Marcus Brüggen (born 25. November 1972 in Cologne) is a German high-energy astrophysicist and full professor at the University of Hamburg. His research includes the exploration of the low-frequency radio sky, in particular the study of phenomena such as feedback by active galactic nuclei in galaxy clusters and diffuse radio sources, so-called radio relics and radio halos, in galaxy clusters. He studies the origin and properties of cosmic magnetic fields, the acceleration and transport of cosmic rays, the cycle of baryons, active galactic nuclei and properties of Dark Matter.

Most recently, his group has worked on megahalos, a sky map at low radio frequencies and the nature of supersonic turbulence.

Brüggen has also taken an interest in the development of machine learning techniques for astronomy. In the excellence cluster, he is a coordinator for gravitational wave research. With S. Rosswog he has published a textbook "Introduction to High-energy Astrophysics".

He was the driving force behind establishing LOFAR in Germany.

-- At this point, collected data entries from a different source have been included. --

(** A cell's epoch says which ticket it waits for. *)
Lemma epoch_in_window s t c : mpsc_inv s -> base s <= t -> cell_at t (ring s) = Some c -> epoch c = t -> t < base s + capacity.
Proof using.
  intros I Ht Ec Ee. pose proof (mi_tail _ I) as [H0 _]. assert (Hb : 0 <= base s) by (unfold base; destruct (consumer_ s); lia).
  set (t' := base s + (t - base s) mod capacity).
  assert (Ht' : base s <= t' < base s + capacity) by (pose proof (Z.mod_pos_bound (t - base s) capacity ltac:(done)); unfold t'; lia).
  assert (Ei : cell_index t' = cell_index t).
  { rewrite !cell_index_mod by lia. unfold t'. rewrite Zplus_mod_idemp_r. f_equal. lia. }
  destruct (mi_window _ I t' Ht') as (c' & Ec' & H). unfold cell_at in Ec, Ec'. rewrite Ei, Ec in Ec'. injection Ec' as <-.
  rewrite !cell_index_mod in Ei by lia. clearbody t'. rewrite capacity_val in *. destruct H as [(_ & H & _)|[_ H]]; [|lia].
  pose proof (Z.div_mod t 1024 ltac:(lia)). pose proof (Z.div_mod t' 1024 ltac:(lia)). lia.
Qed.

(** States with the same tickets in the same hands have the same tickets written. *)
Lemma written_same s s' t : head_ (ring s') = head_ (ring s) -> lost_ s' = lost_ s ->
  (forall tid, ticket_of <$> producers s' !! tid = ticket_of <$> producers s !! tid) -> written s' t <-> written s t.
Proof using.
  intros Hh Hl Hp. unfold written. rewrite Hh, Hl. split; intros (H1 & H2 & H3); (split_and!; [done|done|]);
    intros tid p Ep Et; specialize (Hp tid); rewrite Ep in Hp; cbn in Hp.
  - destruct (producers s' !! tid) as [q|] eqn:Eq; cbn in Hp; [|done]. apply (H3 tid q Eq). congruence.
  - destruct (producers s !! tid) as [q|] eqn:Eq; cbn in Hp; [|done]. apply (H3 tid q Eq). congruence.
Qed.

Lemma set_producer_tickets s tid p q : producers s !! tid = Some p -> ticket_of q = ticket_of p ->
  forall i, ticket_of <$> <[tid := q]> (producers s) !! i = ticket_of <$> producers s !! i.
Proof using.
  intros Ep Et i. destruct (decide (tid = i)) as [<-|]; [by rewrite lookup_insert_eq, Ep; cbn; rewrite Et|by rewrite lookup_insert_ne].
Qed.

(** ** Steps keep it *)

Lemma consumer_ok_mono s s' : consumer_ s' = consumer_ s -> base s' = base s -> tail_ (ring s') = tail_ (ring s) ->
  head_ (ring s) <= head_ (ring s') -> (forall t, 0 <= t < head_ (ring s) -> znth (taken_ s') t = znth (taken_ s) t) ->
  (written s (base s) -> written s' (base s)) -> 0 <= tail_ (ring s) -> consumer_ok s -> consumer_ok s'.
Proof using.
  intros Hc Hb Ht Hh Hk Hw H0. unfold consumer_ok. rewrite Hc, Hb, Ht. unfold base in *. destruct (consumer_ s) as [| |out|out]; [done|done|..].
  - intros [H ->]. split; [by apply Hw|]. rewrite Z.add_0_r in *. symmetry. apply Hk. destruct H. lia.
  - intros [-> H]. split; [symmetry; apply Hk|]; lia.
Qed.

Lemma call_push_inv is_try tid d s s' : mpsc_inv s -> call_push is_try tid d s = Some s' -> zlen (taken_ s') < 2 ^ 63 -> mpsc_inv s'.
Proof using.
  intros I. unfold call_push. destruct (producers s !! tid) eqn:Etid; [done|]. intros [= <-]. cbn [taken_]. intros Hlen.
  set (s' := mk_state _ _ _ _ _ _). pose proof (mi_head _ I) as Hh. pose proof (mi_tail _ I) as [Ht Hbh]. pose proof (zlen_nonneg (taken_ s)).
  rewrite zlen_app in Hlen. change (zlen [d]) with 1 in Hlen.
  set (p := if is_try then TryWait (head_ (ring s)) d else PushWait (head_ (ring s)) d).
  assert (Epr : producers s' = <[tid := p]> (producers s)) by done.
  assert (Etk : ticket_of p = head_ (ring s)) by (unfold p; by destruct is_try).
  assert (Hhead : head_ (ring s') = head_ (ring s) + 1) by (cbn; apply u64_small; lia).
  assert (Hold : forall t, t < head_ (ring s) -> znth (taken_ s') t = znth (taken_ s) t) by (intros t ?; apply znth_app_l; lia).
  assert (Hw : forall t, written s' t <-> written s t).
  { intros t. unfold written. rewrite Hhead. change (lost_ s') with (lost_ s). change (producers s') with (<[tid := p]> (producers s)). split.
    - intros (H1 & H2 & H3). pose proof (H3 tid p (lookup_insert_eq _ _ _)) as Hne. rewrite Etk in Hne. split_and!; [lia|done|].
      intros i q Ei. apply (H3 i q). rewrite lookup_insert_ne; [done|congruence].
    - intros (H1 & H2 & H3). split_and!; [lia|done|]. intros i q [[<- <-]|[_ Ei]]%lookup_insert_Some; [lia|by eapply H3]. }
  assert (Hp : forall i q, producers s !! i = Some q -> producer_ok s' q).
  { intros i q Eq. destruct (mi_producers _ I i q Eq) as (Hr & Hl & Hq). split; [rewrite Hhead; change (base s') with (base s); lia|]. split; [done|].
    destruct q; cbn [ticket_of] in Hr; rewrite ?Hold by lia; done. }
  destruct I as [Ic Ih It Ipop Ip Io Il Iw Ib Ico]. split.
  - exact Ic.
  - rewrite Hhead. cbn. rewrite zlen_app. change (zlen [d]) with 1. lia.
  - rewrite Hhead. change (base s') with (base s). cbn. lia.
  - cbn. rewrite ztake_app_l; [exact Ipop|]. unfold base in *. destruct (consumer_ s); lia.
  - intros i q. rewrite Epr. intros [[<- <-]|[_ Ei]]%lookup_insert_Some; [|by eapply Hp]. split; [rewrite Etk, Hhead; change (base s') with (base s); lia|].
    split; [rewrite Etk; intros Hin; specialize (Il _ Hin); lia|].
    assert (Ed : znth (taken_ s') (head_ (ring s)) = Some d) by (cbn; rewrite znth_app_r, Hh, Z.sub_diag by lia; done).
    unfold p. by destruct is_try.
  - intros i j q r. rewrite Epr. intros [[<- <-]|[Hi Ei]]%lookup_insert_Some [[<- <-]|[Hj Ej]]%lookup_insert_Some; try done.
    + intros E. rewrite Etk in E. destruct (Ip _ _ Ej) as [? _]. lia.
    + intros E. rewrite Etk in E. destruct (Ip _ _ Ei) as [? _]. lia.
    + by apply (Io i j q r).
  - intros t Hin. specialize (Il t Hin). rewrite Hhead. change (base s') with (base s). lia.
  - intros t Hin. destruct (Iw t Hin) as (c & Ec & Hcase). exists c. split; [exact Ec|]. rewrite Hw.
    destruct Hcase as [(W & E1 & E2)|]; [left|by right]. split_and!; [done|done|]. rewrite Hold; [done|]. apply W.
  - intros t Hin. rewrite Hw. by apply Ib.
  - apply (consumer_ok_mono s); try done; [lia|intros; apply Hold; lia|by rewrite Hw].
Qed.
(* ===== verification/LogFileSink.v ===== *)
(** [Fix::Log::LogFileSink] (include/fix/log/LogFileSink.hpp, src/LogFileSink.cpp, LogEntry.hpp,
    LogFile.hpp, error/utility.hpp): one JSON file per session, of which at most 128 are open.

    The file system is a map from paths to contents; which paths can be opened is a parameter.
    The elements of [lru_cache_] have identities, and a list iterator is the identity of its
    element, so that the use of an iterator whose element was erased is seen.  A reference to a
    [SinkNode] is its key in [sess_to_file_]. *)
From Stdlib Require Import Strings.Byte.
From stdpp Require Import gmap.
From S2P Require Import Prelude.
From S2P Require Import Text.
From S2P Require Import Validator.
From S2P Require Import Session.

(** ** Entries *)

Record Entry : Set := mk_entry { message : bytes; sess_id : SessionID; context : Context }.

Definition severity_text (sev : Severity) : bytes :=
  match sev with NA => B "NA" | Low => B "Low" | Moderate => B "Moderate" | High => B "High" | Fatal => B "Fatal" end.
Definition category_text (cat : Category) : bytes :=
  match cat with CDebug => B "Debug" | CInfo => B "Info" | CWarn => B "Warn" | CError => B "Error" end.
Definition layer_text (layer : Layer) : bytes :=
  match layer with LTransport => B "Transport" | LFix => B "Fix" | LApp => B "App" | LPeripheral => B "Peripheral" end.

(** The quotation mark and the line feed. *)
Definition QUOTE : byte := x22.
Definition LF : byte := x0a.
Definition quoted (s : bytes) : bytes := [QUOTE] ++ s ++ [QUOTE].

Definition to_json (e : Entry) : bytes :=
  B "{" ++ quoted (B "Category") ++ B ":" ++ quoted (category_text (ctx_category (context e))) ++ B ","
  ++ quoted (B "Layer") ++ B ":" ++ quoted (layer_text (ctx_layer (context e))) ++ B ","
  ++ quoted (B "Severity") ++ B ":" ++ quoted (severity_text (ctx_severity (context e))) ++ B ","
  ++ quoted (B "Message") ++ B ":" ++ quoted (message e) ++ B "}".

#[export] Instance byte_countable : Countable Byte.byte :=
  inj_countable Byte.to_N Byte.of_N Byte.of_to_N.

(** ** State *)

Record LogFile : Set := mk_file { path : bytes; is_open : bool }.
Record SinkNode : Set := mk_node { file : LogFile; lru_iterator : option Z; in_lru : bool; first_write : bool }.

Record LogFileSink : Type := mk_sink {
  lru_cache_ : list (Z * SessionID);
  next_element : Z;
  sess_to_file_ : gmap Z SinkNode;
  core_log_file_ : LogFile;
  engine_run_id_ : bytes;
  currently_open_files_ : Z;
  disk : gmap bytes bytes;
  cerr : list bytes
}.
Definition eta_sink (s : LogFileSink) : LogFileSink :=
  mk_sink (lru_cache_ s) (next_element s) (sess_to_file_ s) (core_log_file_ s) (engine_run_id_ s) (currently_open_files_ s) (disk s) (cerr s).
#[export] Hint Extern 1 (@Updater LogFileSink _ _) => derive_updater eta_sink : typeclass_instances.
Definition eta_node (n : SinkNode) : SinkNode := mk_node (file n) (lru_iterator n) (in_lru n) (first_write n).
#[export] Hint Extern 1 (@Updater SinkNode _ _) => derive_updater eta_node : typeclass_instances.

Definition MAX_LRU_CACHE_SIZE : Z := 128.

(** [std::filesystem::path::operator/=] on POSIX. *)
Definition SLASH : byte := x2f.
Definition with_separator (p : bytes) : bytes :=
  if bool_decide (p = []) || bool_decide (last p = Some SLASH) then p else p ++ [SLASH].
Definition path_append (p q : bytes) : bytes := if bool_decide (head q = Some SLASH) then q else with_separator p ++ q.
Definition make_path (parts : list bytes) : bytes := foldl path_append [] parts.

Definition set_node (k : Z) (n : SinkNode) (s : LogFileSink) : LogFileSink := s <| sess_to_file_ := <[k := n]> (sess_to_file_ s) |>.
Definition node_at (k : Z) (s : LogFileSink) : Res SinkNode :=
  match sess_to_file_ s !! k with Some n => Ok n | None => Err Thrown end.

(** [stream <<]: a stream that is not open takes nothing. *)
Definition stream_out (f : LogFile) (text : bytes) (s : LogFileSink) : LogFileSink :=
  if is_open f then s <| disk := <[path f := default [] (disk s !! path f) ++ text]> (disk s) |> else s.

Definition log_internal (entry : Entry) (s : LogFileSink) : LogFileSink :=
  if is_open (core_log_file_ s) then stream_out (core_log_file_ s) (to_json entry ++ [LF]) s
  else s <| cerr := cerr s ++ [B "Core log file is not open. Log entry: " ++ to_json entry] |>.

Definition peripheral_error : Context := mk_log_context LPeripheral CError High.

Section Sink.
(** Which files the file system lets the program open. *)
Context (can_open : bytes -> bool).

(** The stream of [f] is opened for appending; [assign] stores the file object. *)
Definition open_file (f : LogFile) (assign : LogFile -> LogFileSink -> LogFileSink) (s : LogFileSink) : LogFileSink :=
  if can_open (path f)
  then assign (mk_file (path f) true) (s <| disk := <[path f := default [] (disk s !! path f)]> (disk s) |>)
  else log_internal (mk_entry (B "Failed to open log file: " ++ path f) (mk_session_id 0 0) peripheral_error) (assign (mk_file (path f) false) s).

Definition log_file_sink_new (engine_run_id : bytes) (files : gmap bytes bytes) : LogFileSink :=
  let core := mk_file (make_path [B "logs"; engine_run_id; B "core_log.json"]) false in
  open_file core (fun f s => s <| core_log_file_ := f |>) (mk_sink [] 0 ∅ core engine_run_id 0 files []).

(** [splice(begin, lru_cache_, it)]; the element of [it] must be in the list. *)
Definition splice_front (it : option Z) (l : list (Z * SessionID)) : Res (list (Z * SessionID)) :=
  match it with
  | None => Err OutOfBounds
  | Some i =>
      match List.find (fun x => fst x =? i) l with
      | Some x => Ok (x :: List.filter (fun y => negb (fst y =? i)) l)
      | None => Err OutOfBounds
      end
  end.

Definition touch (sid : SessionID) (k : Z) (s : LogFileSink) : Res LogFileSink :=
  let! node := node_at k s in
  if negb (in_lru node) then
    let i := next_element s in
    let s := s <| lru_cache_ := (i, sid) :: lru_cache_ s |> <| next_element := i + 1 |> in
    Ok (set_node k (node <| lru_iterator := Some i |> <| in_lru := true |>) s)
  else
    let! l := splice_front (lru_iterator node) (lru_cache_ s) in
    Ok (s <| lru_cache_ := l |>).
(** C26: [async_connect] calls its handler exactly once, whatever the network answers: within nine
    attempts, at most 27 completions, the operation waits for nothing any more.  The handler gets
    the outcome of the first attempt that succeeds or fails for good, and [timed_out] when all
    nine fail for a moment; a connection comes with no error, over the socket that was connected
    and that is still open.  After the k-th failed attempt there is a delay of at least half and
    at most all of [200 * 2^k] ms, which is capped at 3 s; all delays together take at most 17.8 s. *)
Theorem connect_answers_once cfg w n : (forall i, 0 <= w_draw w i < 2 ^ 64) -> (27 <= n)%nat ->
  let op := connect_run n w (async_connect cfg) in
  pending op = None /\
  (exists conn, callbacks (actions op) = [(verdict w 9 0, conn)] /\ handler_ok (actions op) (verdict w 9 0) conn) /\
  (length (delays (actions op)) <= 8)%nat /\ total (delays (actions op)) <= 17800 /\
  forall j d, delays (actions op) !! j = Some d -> let full := Z.min (200 * 2 ^ (1 + Z.of_nat j)) 3000 in full / 2 <= d <= full.
Proof using.
  intros Hd Hn op. destruct (attempts w 8 0 (async_connect cfg)) as (k & Hk & Hp & [Hcb Hdl]); [|done|].
  { split; [done..|]. by intros s ?%not_elem_of_nil. }
  assert (E : op = connect_run k w (async_connect cfg)).
  { unfold op. replace n with ((n - k) + k)%nat by lia. by rewrite connect_run_add, connect_run_idle. }
  rewrite E. split; [exact Hp|]. split; [exact Hcb|]. rewrite Hdl. change (delays (actions (async_connect cfg))) with (@nil Z). rewrite app_nil_l.
  destruct (delays_of_bounds w 8 0 Hd ltac:(lia) ltac:(lia)) as (L1 & L2 & L3). split_and!; [exact L1|change (longest 8 0) with 17800 in L2; lia|].
  intros j d Hj full. pose proof (lookup_lt_Some _ _ _ Hj) as Hlen. specialize (L3 j d Hj). rewrite raw_backoff_values in L3 by lia. exact L3.
Qed.

(** ** [ListenOP] *)

Record ListenOP : Type := mk_listen {
  endpoint : Endpoint;
  listen_backlog : Z;
  listen_attempt : Z;
  listen_pending : option Pending;
  listen_actions : list Action
}.
Definition eta_listen (op : ListenOP) : ListenOP :=
  mk_listen (endpoint op) (listen_backlog op) (listen_attempt op) (listen_pending op) (listen_actions op).
#[local] Hint Extern 1 (@Updater ListenOP _ _) => derive_updater eta_listen : typeclass_instances.

Definition listen_max_attempts : Z := 6.
Definition listen_base : Z := 200.
Definition listen_cap : Z := 3000.

Definition listen_new (ep : Endpoint) (bl : Z) : ListenOP := mk_listen ep bl 0 None [].
Definition listen_call (act : Action) (op : ListenOP) : ListenOP := op <| listen_actions := listen_actions op ++ [act] |>.
Definition listen_begin (p : Pending) (act : Action) (op : ListenOP) : ListenOP := listen_call act op <| listen_pending := Some p |>.

Definition listen_next_backoff (op : ListenOP) : Z :=
  let ms := listen_base * Z.shiftl 1 (Z.min (listen_attempt op) 12) in if listen_cap <? ms then listen_cap else ms.

Definition is_transient_open (ec : error_code) : bool := one_of ec [too_many_files_open; too_many_files_open_in_system].
Definition is_transient_bind (ec : error_code) : bool := one_of ec [address_in_use].
Definition is_transient_listen (ec : error_code) : bool := one_of ec [no_buffer_space].

Definition listen_schedule_retry (ec : error_code) (op : ListenOP) : ListenOP :=
  let op := op <| listen_attempt := listen_attempt op + 1 |> in
  if listen_max_attempts <? listen_attempt op then listen_call (ACallback ec None) op
  else listen_begin PBackoff (ABackoff (listen_next_backoff op)) op.

(** What the system calls of an attempt answer. *)
Record Calls : Set := mk_calls { c_open : error_code; c_option : error_code; c_bind : error_code; c_listen : error_code }.

Definition do_accept (op : ListenOP) : ListenOP := listen_begin PAccept AAccept op.

Definition try_listen (c : Calls) (op : ListenOP) : ListenOP :=
  if negb (bool_decide (c_open c = success)) then
    if is_transient_open (c_open c) then listen_schedule_retry (c_open c) op else listen_call (ACallback (c_open c) None) op
  else if negb (bool_decide (c_option c = success)) then listen_call (ACallback (c_option c) None) op
  else if negb (bool_decide (c_bind c = success)) then
    if is_transient_bind (c_bind c) then listen_schedule_retry (c_bind c) op else listen_call (ACallback (c_bind c) None) op
  else
    let op := listen_call (AListen (endpoint op) (listen_backlog op)) op in
    if negb (bool_decide (c_listen c = success)) then
      if is_transient_listen (c_listen c) then listen_schedule_retry (c_listen c) op else listen_call (ACallback (c_listen c) None) op
    else do_accept op.

Definition accept_handler (ec : error_code) (sock : Z) (op : ListenOP) : ListenOP :=
  if bool_decide (ec = success) then listen_call (ACallback success (Some sock)) op else listen_call (ACallback ec None) op.

Definition listen_backoff_handler (ec : error_code) (c : Calls) (op : ListenOP) : ListenOP :=
  if bool_decide (ec = success) then try_listen c op else op.

(** [make_address] and [SOMAXCONN] are not the repository's. *)
Definition async_listen (make_address : bytes -> error_code * (Z -> Endpoint)) (SOMAXCONN : Z) (c : Calls) (cfg : ConnectionConfig) :
  list Action + ListenOP :=
  let host := if bool_decide (ip cfg = []) then B "0.0.0.0" else ip cfg in
  let bl := if 0 <? backlog cfg then backlog cfg else SOMAXCONN in
  let '(ec, addr) := make_address host in
  if negb (bool_decide (ec = success)) then inl [ACallback ec None]
  else inr (try_listen c (listen_new (addr (port cfg)) bl)).

(** *** Runs *)

(** What the system answers to attempt [i], and the connection that is accepted. *)
Record ListenWorld : Set := mk_listen_world { lw_calls : Z -> Calls; lw_accept : error_code * Z }.

Definition listen_complete (w : ListenWorld) (op : ListenOP) : ListenOP :=
  let idle := op <| listen_pending := None |> in
  match listen_pending op with
  | Some PBackoff => listen_backoff_handler success (lw_calls w (listen_attempt op)) idle
  | Some PAccept => accept_handler (fst (lw_accept w)) (snd (lw_accept w)) idle
  | _ => op
  end.
Definition listen_run (n : nat) (w : ListenWorld) (op : ListenOP) : ListenOP := Nat.iter n (listen_complete w) op.

(** The first system call that fails, and whether its error is worth another attempt. *)
Definition setup_error (c : Calls) : option (bool * error_code) :=
  List.find (fun '(_, ec) => negb (bool_decide (ec = success)))
    [(is_transient_open (c_open c), c_open c); (false, c_option c); (is_transient_bind (c_bind c), c_bind c); (is_transient_listen (c_listen c), c_listen c)].

(** What the handler should get when [n] more attempts are left after attempt [i]. *)
Fixpoint listen_verdict (w : ListenWorld) (n : nat) (i : Z) : error_code * option Z :=
  match setup_error (lw_calls w i) with
  | None => (fst (lw_accept w), if bool_decide (fst (lw_accept w) = success) then Some (snd (lw_accept w)) else None)
  | Some (true, ec) => match n with O => (ec, None) | S n => listen_verdict w n (i + 1) end
  | Some (false, ec) => (ec, None)
  end.

Lemma listen_run_idle n w op : listen_pending op = None -> listen_run n w op = op.
Proof using. intros E. induction n as [|n IH]; [done|]. change (listen_run (S n) w op) with (listen_complete w (listen_run n w op)). rewrite IH. unfold listen_complete. by rewrite E. Qed.
Lemma listen_run_add n m w op : listen_run (n + m) w op = listen_run n w (listen_run m w op).
Proof using. apply Nat.iter_add. Qed.

Lemma try_listen_spec c op : exists acts, callbacks acts = [] /\ delays acts = [] /\
  try_listen c op =
    let op := op <| listen_actions := listen_actions op ++ acts |> in
    match setup_error c with
    | None => do_accept op
    | Some (true, ec) => listen_schedule_retry ec op
    | Some (false, ec) => listen_call (ACallback ec None) op
    end.
Proof using.
  destruct op as [ep bl at_ pe acts]. unfold try_listen, setup_error. cbn [List.find fst snd].
  destruct (bool_decide (c_open c = success)); cbn [negb];
    [|exists []; split_and!; [done..|]; cbn; rewrite app_nil_r; by destruct (is_transient_open (c_open c))].
  destruct (bool_decide (c_option c = success)); cbn [negb]; [|exists []; split_and!; [done..|]; cbn; by rewrite app_nil_r].
  destruct (bool_decide (c_bind c = success)); cbn [negb];
    [|exists []; split_and!; [done..|]; cbn; rewrite app_nil_r; by destruct (is_transient_bind (c_bind c))].
  exists [AListen ep bl]. split_and!; [done..|]. destruct (bool_decide (c_listen c = success)); cbn [negb]; [done|]. by destruct (is_transient_listen (c_listen c)).
Qed.
(* ===== verification/SessionTraffic.v ===== *)
(** The traffic of two sessions of this engine: heartbeats, test requests and the custom
    messages of the applications.  What one of them sends, the other one parses, accepts,
    counts and answers. *)
From Stdlib Require Import Strings.Byte.
From stdpp Require Import gmap.
From S2P Require Import Prelude.
From S2P Require Import Text.
From S2P Require Import Network.
From S2P Require Import Message.
From S2P Require Import Parser.
From S2P Require Import Schema.
From S2P Require Import Framer.
From S2P Require Import MessageStore.
From S2P Require Import RecoveryCache.
From S2P Require Import Validator.
From S2P Require Import Factory.
From S2P Require Import Session.
From S2P Require Import SessionBase.
From S2P Require Import SessionInbound.
From S2P Require Import SessionOutbound.
From S2P Require Import SessionWrite.
From S2P Require Import SessionLogon.

(** ** The messages *)

(** The longest text in a message, and a bound on a message with it. *)
Definition Max_Text : Z := 1100.
Definition Max_Wire : Z := 4096.

Definition traffic (m : Outbound) : Prop :=
  match m with
  | OHeartbeat id => (SOH ∉ id) /\ zlen id <= Max_Text
  | OTestRequest id => value_text id /\ zlen id <= Max_Text
  | OCustom p => value_text p /\ zlen p <= Max_Text
  | _ => False
  end.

Brüggen has been active in popularising science and astronomy. He has appeared on national TV, including the popular talk show DAS, scobel as well as podcasts. In recent years he has also promoted citizen science for astronomical research.

== Education ==
Marcus Brüggen went to Trinity College and received his bachelor, masters and PhD degrees from Cambridge University.

He was a Junior Research fellow at Churchill College, Cambridge and a postdoctoral fellow at the Max-Planck Institute for Astrophysics in Garching, Germany. He was a founding faculty of the private Jacobs University in Bremen, Germany before he joined the University of Hamburg.